Fotograf*in: Priscilla Du Preez auf Unsplash

Reichlich spät und ziemlich lückenhaft, aber Klima ist angekommen, könnte man sagen.

Die Journalistin Sara Schurmann, die sich seit Jahren intensiv mit der Klimakrise und der Rolle des Journalismus beschäftigt, aber schreibt: „Die Lücke zwischen Berichterstattung und Klimakrise schließt sich nicht. Die Klimakrise eskaliert zusehends und wir kommen nicht hinterher.“ Die journalistische Abbildung der Welt zeige nicht die strukturellen Zusammenhänge. Dabei sei die „journalistische Abbildung der planetaren Krisen […] ein entscheidender Schlüssel zum öffentlichen Bewusstsein und damit zu politischer Verantwortlichkeit. Aber Medien bilden das Ausmaß und die Dringlichkeit nicht angemessen ab.“

Wo sind all die Stimmen?

Ein Problem durchzieht all das: die mangelnde Vielfalt im Klimajournalismus und im Journalismus im Allgemeinen.
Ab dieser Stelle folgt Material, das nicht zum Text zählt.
(** C14: an exported bundle verifies, also as a file.  With a complete backend,
    for every payload that validates to a request for a listed code, with an
    extended value, freight and insurance of at most 10^22 cents and a landed
    cost below that, the bundle is exported; it verifies in every later state of the key log; it is written as
    a text; and scripts/verify_proof.py reads that text back, finds it valid and
    exits with status 0, whatever the key log has become. *)
Theorem exported_bundles_verify `{BK : Backend} coerce_int value q rule now st :
  complete_backend BK → (∀ z, coerce_int (PInt z) = Some z) → payload_decimals_wf value →
  model_validate coerce_int value = Ok q → rule ∈ TARIFF_RULES → hs_code q = hs_prefix rule →
  in_range q → landed_of q rule < CENTS_LIMIT →
  ∃ d text st', export_proof_bundle coerce_int TARIFF_RULES now value None None st = (Ok d, st') ∧
    export_and_write_proof_bundle coerce_int TARIFF_RULES now value st = (Ok text, st') ∧
    ∀ now' st2,
      bv_valid (verify_proof_bundle coerce_int TARIFF_RULES now' d st2).1 = true ∧
      let '(valid, _, status) := (verify_proof_main coerce_int TARIFF_RULES now' (Some text) st2).1 in
      valid = true ∧ status = 0.
Proof.
  intros HB Hz Hwf Hq Hr Hhs Hb Hl.
  destruct (honest_proof_accepted coerce_int value q rule now "proof_export" 1 st HB Hz Hwf Hq Hr Hhs Hb Hl)
    as (pk & p & st1 & Hpk & Hp & Hvp & Hacc & _ & Hm).
  destruct (packet_again _ _ _ _ _ _ Hz Hwf Hpk) as (Hv & Hdump & Hsorted).
  destruct (exported_accepts HB coerce_int TARIFF_RULES Hz now value pk p st1 Hv Hdump Hvp Hacc)
    as (vk & st' & Hd & Hvk & Hda).
  pose proof (read_back_accepts coerce_int TARIFF_RULES Hz pk p vk Hsorted Hvk Hm Hvp Hacc) as Hba.
  assert (export_proof_bundle coerce_int TARIFF_RULES now value None None st = (Ok (exported pk p vk), st')) as He.
  { unfold export_proof_bundle, resolve_proof in *. rewrite !silent_ok in Hd. rewrite Hpk, silent_ok.
    unfold mbind at 1, logged_bind at 1. rewrite Hp. exact Hd. }
  exists (exported pk p vk), (json_print (canonical_form (PDict (exported pk p vk)))), st'. split; [exact He|]. split.
  { unfold export_and_write_proof_bundle, mbind, logged_bind, silent, write_proof_bundle. rewrite He.
    by rewrite canonical_payload_free by by apply pyval_wf_float_free, exported_wf. }
  intros now' st2. split.
  - destruct (verify_bundle_spec coerce_int TARIFF_RULES now' (exported pk p vk) st2) as (r & st3 & -> & Hiff & _).
    by apply Hiff.
  - unfold verify_proof_main. rewrite json_loads_print by by apply canonical_form_wf, exported_wf.
    rewrite read_back_exported.
    destruct (verify_bundle_spec coerce_int TARIFF_RULES now' (read_back pk p vk) st2) as (r & st3 & -> & Hiff & _).
    cbn [fst]. rewrite (proj2 Hiff Hba). exact (conj eq_refl eq_refl).
Qed.
(** [PersistedCalculationResponse]: a response and its evidence. *)
Definition build_verified_training_record (response : CalculationResponse) (evidence : PersistedEvidenceBundle)
    (zk_proof : Proof_) (witness_hash verification_key_hash : string) (proof_bundle : list (string * pyval))
    : result VerifiedTrainingRecord :=
  match dict_get "proof" proof_bundle with
  | None | Some PNone => raise ValueError "proof_bundle must include a proof payload"
  | Some _ =>
      let i := integrity response in
      record_id ← hash_payload (record_payload (rq_id (ev_request evidence)) (pf_id (ev_proof evidence))
        (input_hash i) (output_hash i) (trace_hash i) witness_hash (integrity_hash i) (p_final_proof zk_proof)
        (circuit_hash zk_proof) verification_key_hash (p_proof_system zk_proof));
      Ok (mkTrainingRecord VERIFIED_DATASET_VERSION record_id (rq_id (ev_request evidence)) (pf_id (ev_proof evidence))
            (pf_created_at (ev_proof evidence)) "VERIFIED" (input_hash i) (output_hash i) (trace_hash i) witness_hash
            (integrity_hash i) (p_final_proof zk_proof) (circuit_hash zk_proof) verification_key_hash
            (p_proof_system zk_proof) (rq_raw_input (ev_request evidence)) (calculation response) (trace response)
            proof_bundle)
  end.
(** C26: whatever happens to a [/calculate], [/prove], [/run] or [/verify] request,
    the slot it took is given back, and what the client sees is a reply or an
    [HTTPException] of one of seven statuses; the only exceptions that leave a
    handler are those of reading the body. *)
Theorem requests_contained {W : Type} coerce_int rules ch cp vp r :
  contained r (calculate (W:=W) coerce_int cp r) ∧ contained r (prove (W:=W) coerce_int rules ch r) ∧
  contained r (run (W:=W) cp r) ∧ contained r (verify (W:=W) coerce_int vp r).
Proof.
  split; [|split; [|split]]; apply contained_admitted; intros payload.
  - unfold record_persisted. apply try_wrapped; [auto with keeps|auto 12 with keeps|]. intros s. apply guarded_depth.
    auto 12 with keeps.
  - apply try_wrapped; [auto with keeps|auto 10 with keeps|]. intros s. apply guarded_depth.
    auto 10 with keeps.
  - destruct payload as [|p payload]; [intros s _; cbn; split; [done|set_solver]|].
    apply try_wrapped; [auto with keeps|unfold record_persisted; auto 10 with keeps|]. apply depth_bind.
    + intros s. apply guarded_depth. auto with keeps.
    + intros a. unfold record_persisted. auto with keeps.
  - intros s H0. unfold verify_body_. assert (keeps_queue (check_persisted (W:=W) coerce_int vp payload)) as Hk.
    { unfold check_persisted. auto with keeps. }
    specialize (Hk s). destruct (check_persisted coerce_int vp payload s) as [[v|o] s1]; cbn [fst snd] in *; by rewrite Hk.
Qed.

(** ** Floats *)

Definition float_refusal : exn := Exn SecurityViolation "Floating point values are not allowed".

Lemma unit_fmap_error {A} (x : result A) e : (fun _ => tt) <$> x = Raise e → x = Raise e.
Proof. destruct x; [done|]. cbn. by intros [= ->]. Qed.

Lemma guard_str_error s : guard_str s ≠ Raise float_refusal.
Proof. unfold guard_str. by repeat case_match. Qed.

Lemma walk_items {A} (f : A → result unit) l n m :
  (∀ x, x ∈ l → f x ≠ Raise float_refusal) → m ≠ float_refusal →
  (if Z.of_nat n >? MAX_COLLECTION_ITEMS then Raise m else (fun _ => tt) <$> traverse Datatypes.id (map f l)) ≠
    Raise float_refusal.
Proof.
  intros Hf Hm H. case_match; [congruence|]. apply unit_fmap_error in H. rewrite traverse_map in H.
  apply traverse_raise_inv in H as (x & Hx & H). by apply (Hf x).
Qed.

Lemma walk_float_free v : float_free v = true → walk v ≠ Raise float_refusal.
Proof.
  induction v as [|b|z|t|d|t|t|t|s|l IH|l IH|l IH|l IH|l] using pyval_rect_nested; cbn [float_free walk]; intros Hf;
    try done; try rewrite forallb_forall in Hf; try rewrite Forall_forall in IH.
  - apply guard_str_error.
  - apply walk_items; [|done]. intros p Hp H. apply bind_raise in H as [H|(u & _ & H)]; [by apply guard_str_error in H|].
    apply list_elem_of_In in Hp as Hin. by apply (IH p Hp (Hf p Hin)).
  - apply walk_items; [|done]. intros x Hx. apply list_elem_of_In in Hx as Hin. by apply IH, Hf.
  - apply walk_items; [|done]. intros x Hx. apply list_elem_of_In in Hx as Hin. by apply IH, Hf.
  - apply walk_items; [|done]. intros x _. apply guard_str_error.
Qed.

Lemma guards_float v : float_free v = false → enforce_payload_guards v = Raise float_error.
Proof.
  intros Hf. unfold enforce_payload_guards, canonical_payload. rewrite canonicalize_cases, Hf. reflexivity.
Qed.
Definition build_drug_dosage_assignment (w : DrugDosageWitnessInput) : result PlonkAssignment :=
  let adjustment_factor := compute_renal_adjustment_factor (dd_creatinine_clearance_ml_min w) in
  let age_factor := compute_age_adjustment_factor (dd_patient_age_years w) in
  let base_dose := compute_weight_based_dose (dd_patient_weight_kg w) in
  let adjusted_dose := fmul (fmul base_dose adjustment_factor) age_factor in
  weight ← float_fixed_point (dd_patient_weight_kg w);
  creatinine ← float_fixed_point (dd_creatinine_clearance_ml_min w);
  adjustment ← float_fixed_point adjustment_factor;
  base ← float_fixed_point base_dose;
  age ← float_fixed_point age_factor;
  adjusted ← float_fixed_point adjusted_dose;
  dataset ← prefix_fixed_point (dd_fda_dataset_hash w);
  _ ← to_fixed_point (PInt (dd_dose_frequency_hours w));
  let patient := (weight * creatinine) mod FIELD_ORDER in
  per_kg ← float_fixed_point (flit 150 1);
  let patient_hash_str := sha256_hex (frepr (dd_patient_weight_kg w) +:+ frepr (dd_creatinine_clearance_ml_min w) +:+
                                      frepr (dd_patient_age_years w)) in
  pih ← canonical_public_inputs_hash
          [("fda_dataset_hash", dd_fda_dataset_hash w); ("recommended_dose_mg", frepr adjusted_dose);
           ("dose_frequency_hours", str_of_Z (dd_dose_frequency_hours w)); ("patient_hash", patient_hash_str)];
  ninety ← float_fixed_point (flit 900 1);
  Ok (mkAssignmentCols
        [weight; creatinine; weight; age; base; adjusted; dataset; adjusted]
        [creatinine; ninety; per_kg; 1; adjustment; 0; 0; dataset]
        [patient; adjustment; base; age; adjusted; adjusted; dataset; adjusted]
        (dosage_wires weight creatinine adjustment base age adjusted patient dataset) pih).
End dosage.

Arguments DrugDosageWitnessInput : clear implicits.

(** ** zk/witness/contract_clause_witness_generator.py *)

Definition CLASSIFICATION_ENCODING : list (string * Z) :=
  [("COMPLIANT", 0); ("LOW_RISK", 1); ("MEDIUM_RISK", 2); ("HIGH_RISK", 3)].

Record ContractClauseWitnessInput := mkClauseInput {
  cc_clause_text : string;
  cc_clause_id : string;
  cc_model_raw_output : string;
  cc_classification_result : string;
  cc_ruleset_id_hash : string;
  cc_ai_id : string;
  cc_audit_entry_hash : string }.

(** The four limbs of a hash are a tuple; its first two are used. *)
Definition limb (l : list Z) (i : nat) : Z := nth i l 0.

Definition clause_columns (clause model ruleset audit : list Z) (code : Z) (pih : string) : PlonkAssignment :=
  let value := (code * FIXED_POINT_SCALE) mod FIELD_ORDER in
  let product_0 := (limb clause 0 * limb model 0) mod FIELD_ORDER in
  let product_1 := (limb ruleset 0 * value) mod FIELD_ORDER in
  let product_2 := (limb clause 1 * limb model 1) mod FIELD_ORDER in
  let product_3 := limb audit 0 mod FIELD_ORDER in
  let sum_01 := (product_0 + product_1) mod FIELD_ORDER in
  let sum_23 := (product_2 + product_3) mod FIELD_ORDER in
  let final := (sum_01 + sum_23) mod FIELD_ORDER in
  mkAssignmentCols
    [limb clause 0; limb ruleset 0; limb clause 1; limb audit 0; product_0; product_2; sum_01]
    [limb model 0; value; limb model 1; 1; product_1; product_3; sum_23]
    [product_0; product_1; product_2; product_3; sum_01; sum_23; final]
    [("clause_text", limb clause 0); ("clause_hash", limb clause 0); ("model_raw_output", limb model 0);
     ("model_output_hash", limb model 0); ("classification_code", code); ("classification_value_fp", value);
     ("ruleset_id_hash", limb ruleset 0); ("ai_id", limb audit 0); ("audit_entry_hash", limb audit 0);
     ("product_0_fp", product_0); ("product_1_fp", product_1); ("product_2_fp", product_2);
     ("product_3_fp", product_3); ("sum_01_fp", sum_01); ("sum_23_fp", sum_23);
     ("final_proof_element_fp", final); ("one_fp", 1)]
    pih.

(** [build_instance_values] *)
Definition clause_instance_values (classification_value_fp : Z) (trace_hash circuit_hash public_inputs_hash : string)
    : result (list Z) :=
  t ← hash_hex_to_limbs trace_hash;
  c ← hash_hex_to_limbs circuit_hash;
  p ← hash_hex_to_limbs public_inputs_hash;
  Ok (classification_value_fp :: t ++ c ++ p).

Definition build_contract_clause_assignment (w : ContractClauseWitnessInput) : result PlonkAssignment :=
  match dict_get (cc_classification_result w) CLASSIFICATION_ENCODING with
  | None => raise ValueError "Invalid classification_result: {}. Must be one of: {}"
  | Some classification_code =>
      clause ← hash_hex_to_limbs (sha256_hex (cc_clause_text w));
      model ← hash_hex_to_limbs (sha256_hex (cc_model_raw_output w));
      ruleset ← hash_hex_to_limbs (cc_ruleset_id_hash w);
      audit ← hash_hex_to_limbs (cc_audit_entry_hash w);
      pih ← canonical_public_inputs_hash
              [("ruleset_id_hash", cc_ruleset_id_hash w); ("ai_id", cc_ai_id w);
               ("classification_result", cc_classification_result w); ("audit_entry_hash", cc_audit_entry_hash w)];
      Ok (clause_columns clause model ruleset audit classification_code pih)
  end.

(** ** Fixed point of integers *)

Lemma to_fixed_point_int z :
  0 <= z < 10 ^ 22 → to_fixed_point (PInt z) = Ok ((z * 10 ^ 6) mod FIELD_ORDER).
Proof.
  intros Hz. assert (PREC = 10 ^ 22 * 10 ^ 6) as HP by reflexivity.
  unfold to_fixed_point. cbn [py_str mbind option_bind].
  rewrite decimal_of_int_text by (lia || apply small_exp_ok; lia).
  unfold fixed_point_of, scale_decimal, dec_mul, decimal_of_int.
  change (FIXED_POINT_SCALE <? 0) with false. change (Z.abs FIXED_POINT_SCALE) with (10 ^ 6).
  unfold context_round. destruct (Z.ltb_spec (z * 10 ^ 6) PREC); [|lia]. cbn [mbind result_bind].
  unfold to_integral_half_up. change (0 + 0 >=? 0) with true. cbn iota.
  unfold int_of_decimal. change (0 + 0 >=? 0) with true. cbn iota. cbn [mbind result_bind xorb signed].
  change (0 + 0) with 0. by rewrite Z.pow_0_r, Z.mul_1_r.
Qed.

Lemma prefix_fixed_point_hash s :
  hash_wf s → ∃ z, 0 <= z < 2 ^ 64 ∧ limb_at s 0 = Ok z ∧
    prefix_fixed_point s = Ok ((z * 10 ^ 6) mod FIELD_ORDER).
Proof.
  intros Hs. destruct (limb_value s 0 Hs ltac:(lia)) as (E & Hl & Hlow).
  pose proof (hex_num_bounds 0 _ ltac:(lia) Hlow) as Hb. rewrite Hl in Hb. change (Z.of_nat 16) with 16 in Hb.
  eexists. split; [exact Hb|]. split; [exact E|]. unfold prefix_fixed_point. rewrite E. cbn [mbind result_bind].
  apply to_fixed_point_int. assert (2 ^ 64 < 10 ^ 22) by reflexivity. change (2 ^ 64) with ((0 + 1) * 16 ^ 16) in H. lia.
Qed.

(** ** Rows that always hold *)

Lemma row_product x y : (x * y - (x * y) mod FIELD_ORDER) mod FIELD_ORDER =? 0 = true.
Proof. apply mod_zero_iff. rewrite mod_eq_mod. apply mod_eq_refl_eq. lia. Qed.
Lemma row_sum x y : (x + y - (x + y) mod FIELD_ORDER) mod FIELD_ORDER =? 0 = true.
Proof. apply mod_zero_iff. rewrite mod_eq_mod. apply mod_eq_refl_eq. lia. Qed.
Lemma row_copy x : (x * 1 - x) mod FIELD_ORDER =? 0 = true.
Proof. apply mod_zero_iff, mod_eq_refl_eq. lia. Qed.
Lemma row_copy_mod x : (x * 1 - x mod FIELD_ORDER) mod FIELD_ORDER =? 0 = true.
Proof. apply mod_zero_iff. rewrite mod_eq_mod. apply mod_eq_refl_eq. lia. Qed.
Lemma row_zero x : (x + 0 - x) mod FIELD_ORDER =? 0 = true.
Proof. apply mod_zero_iff, mod_eq_refl_eq. lia. Qed.

Lemma row_add_self x z :
  0 <= z < 2 ^ 64 → ((x + (z * 10 ^ 6) mod FIELD_ORDER - x) mod FIELD_ORDER =? 0) = (z =? 0).
Proof.
  intros Hz. replace (x + (z * 10 ^ 6) mod FIELD_ORDER - x) with ((z * 10 ^ 6) mod FIELD_ORDER) by lia.
  assert (2 ^ 64 * 10 ^ 6 < FIELD_ORDER) by reflexivity.
  rewrite Z.mod_mod by done. rewrite Z.mod_small by lia.
  destruct (Z.eqb_spec z 0) as [->|Hn]; [done|]. apply Z.eqb_neq. lia.
Qed.

Lemma row_flag r :
  r = 0 ∨ r = 1 →
  let m := (r * 10 ^ 6) mod FIELD_ORDER in (m + 0 - (1 - m) mod FIELD_ORDER) mod FIELD_ORDER =? 0 = false.
Proof. by intros [-> | ->]. Qed.

(** ** Sanctions screening *)

(** No screening satisfies the circuit.  For a well-formed root and the
    results 0 and 1 an assignment is built, but its row for the cleared flag
    adds 0 to the screening result and claims one minus that result, so that
    it fails whatever the name, the list and the outcome. *)
Theorem aml_assignment_unsatisfiable (w : AMLWitnessInput) :
  hash_wf (aml_sanctions_root w) → aml_expected_result w = 0 ∨ aml_expected_result w = 1 →
  ∃ a g0 g6, build_aml_assignment w = Ok a ∧
    aml_verify_gate_constraints a = Ok [g0; true; true; true; false; true; g6].
Proof.
  intros Hroot Hr. unfold build_aml_assignment.
  set (nh := sha256_hex (aml_name w +:+ aml_name_normalized w)). set (th := sha256_hex (aml_screening_timestamp w)).
  set (sid := sha256_hex (nh +:+ aml_sanctions_root w +:+ th)).
  destruct (prefix_fixed_point_hash nh) as (n & _ & _ & ->); [apply sha256_hex_wf|].
  destruct (prefix_fixed_point_hash (aml_sanctions_root w) Hroot) as (r & _ & _ & ->).
  destruct (prefix_fixed_point_hash th) as (t & _ & _ & ->); [apply sha256_hex_wf|].
  destruct (prefix_fixed_point_hash sid) as (i & _ & _ & ->); [apply sha256_hex_wf|].
  unfold canonical_public_inputs_hash. rewrite hash_payload_free by apply str_dict_free.
  cbn [mbind result_bind]. rewrite to_fixed_point_int by (destruct Hr as [-> | ->]; lia). cbn [mbind result_bind].
  eexists _, _, _. split; [reflexivity|].
  unfold aml_verify_gate_constraints, verify_rows, check_gate, col_at.
  cbn [seq traverse a_col b_col c_col lookup list_lookup mbind result_bind app].
  rewrite !row_copy, !row_zero, row_flag by done. reflexivity.
Qed.

(** ** Drug dosage *)

Section dosage.
Context {F : Type} `{!PyFloat F}.

(** The dosage circuit is satisfied only under a dataset hash that starts
    with sixteen zeros.  Of an assignment that is built, the rows of the
    patient binding, the age factor, the bounds and the dataset hold always;
    the last row claims that adding the dataset's limb to the adjusted dose
    leaves it unchanged, and holds exactly when that limb is 0. *)
Theorem dosage_assignment_rows (w : DrugDosageWitnessInput F) (a : PlonkAssignment) :
  hash_wf (dd_fda_dataset_hash w) → build_drug_dosage_assignment w = Ok a →
  ∃ g1 g2 g4 z, limb_at (dd_fda_dataset_hash w) 0 = Ok z ∧
    dosage_verify_gate_constraints a = Ok [true; g1; g2; true; g4; true; true; z =? 0].
Proof.
  intros Hh. destruct (prefix_fixed_point_hash _ Hh) as (z & Hz & Hl & Hp).
  unfold build_drug_dosage_assignment. cbv zeta.
  intros H. repeat (apply bind_ok in H as (? & ? & H)). rewrite Hp in *. simplify_eq.
  eexists _, _, _, z. split; [exact Hl|].
  unfold dosage_verify_gate_constraints, verify_rows, check_gate, col_at.
  cbn [seq traverse a_col b_col c_col lookup list_lookup mbind result_bind app].
  rewrite row_product, row_copy, !row_zero, row_add_self by done. reflexivity.
Qed.
End dosage.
Wer hat denn überhaupt die Möglichkeiten, Gehör zu finden? Wer wird aufgrund von Herkunft, Geschlecht, Glauben, Körper ausgeschlossen? 

Eine demokratische Gesellschaft soll allen Menschen ermöglichen, ihre Perspektiven einzubringen und mitzugestalten. Voraussetzung dafür ist, dass es Räume gibt, gleiche Chancen zur Beteiligung und Zugänge. Aber spiegelt sich das wider in dem, wer berichtet, wer gefragt wird, was gezeigt wird? 

Der Medienverbund Covering Climate Now schreibt: „Eine vollständige Erzählung der Klimageschichte schließt die Menschen ein, die davon betroffen sind, und die Menschen, die versuchen, das Problem zu lösen […] Eine Berichterstattung, die sich überwiegend auf wohlhabende Gemeinschaften konzentriert und nur weiße Stimmen zu Wort kommen lässt, geht einfach an der Geschichte vorbei.“ Sind bestimmte Stimmen unserer Gesellschaft nicht präsent, fehlen uns ihre Erfahrungen, Ideen und Blickwinkel, die für nachhaltige Veränderungen unverzichtbar sind. 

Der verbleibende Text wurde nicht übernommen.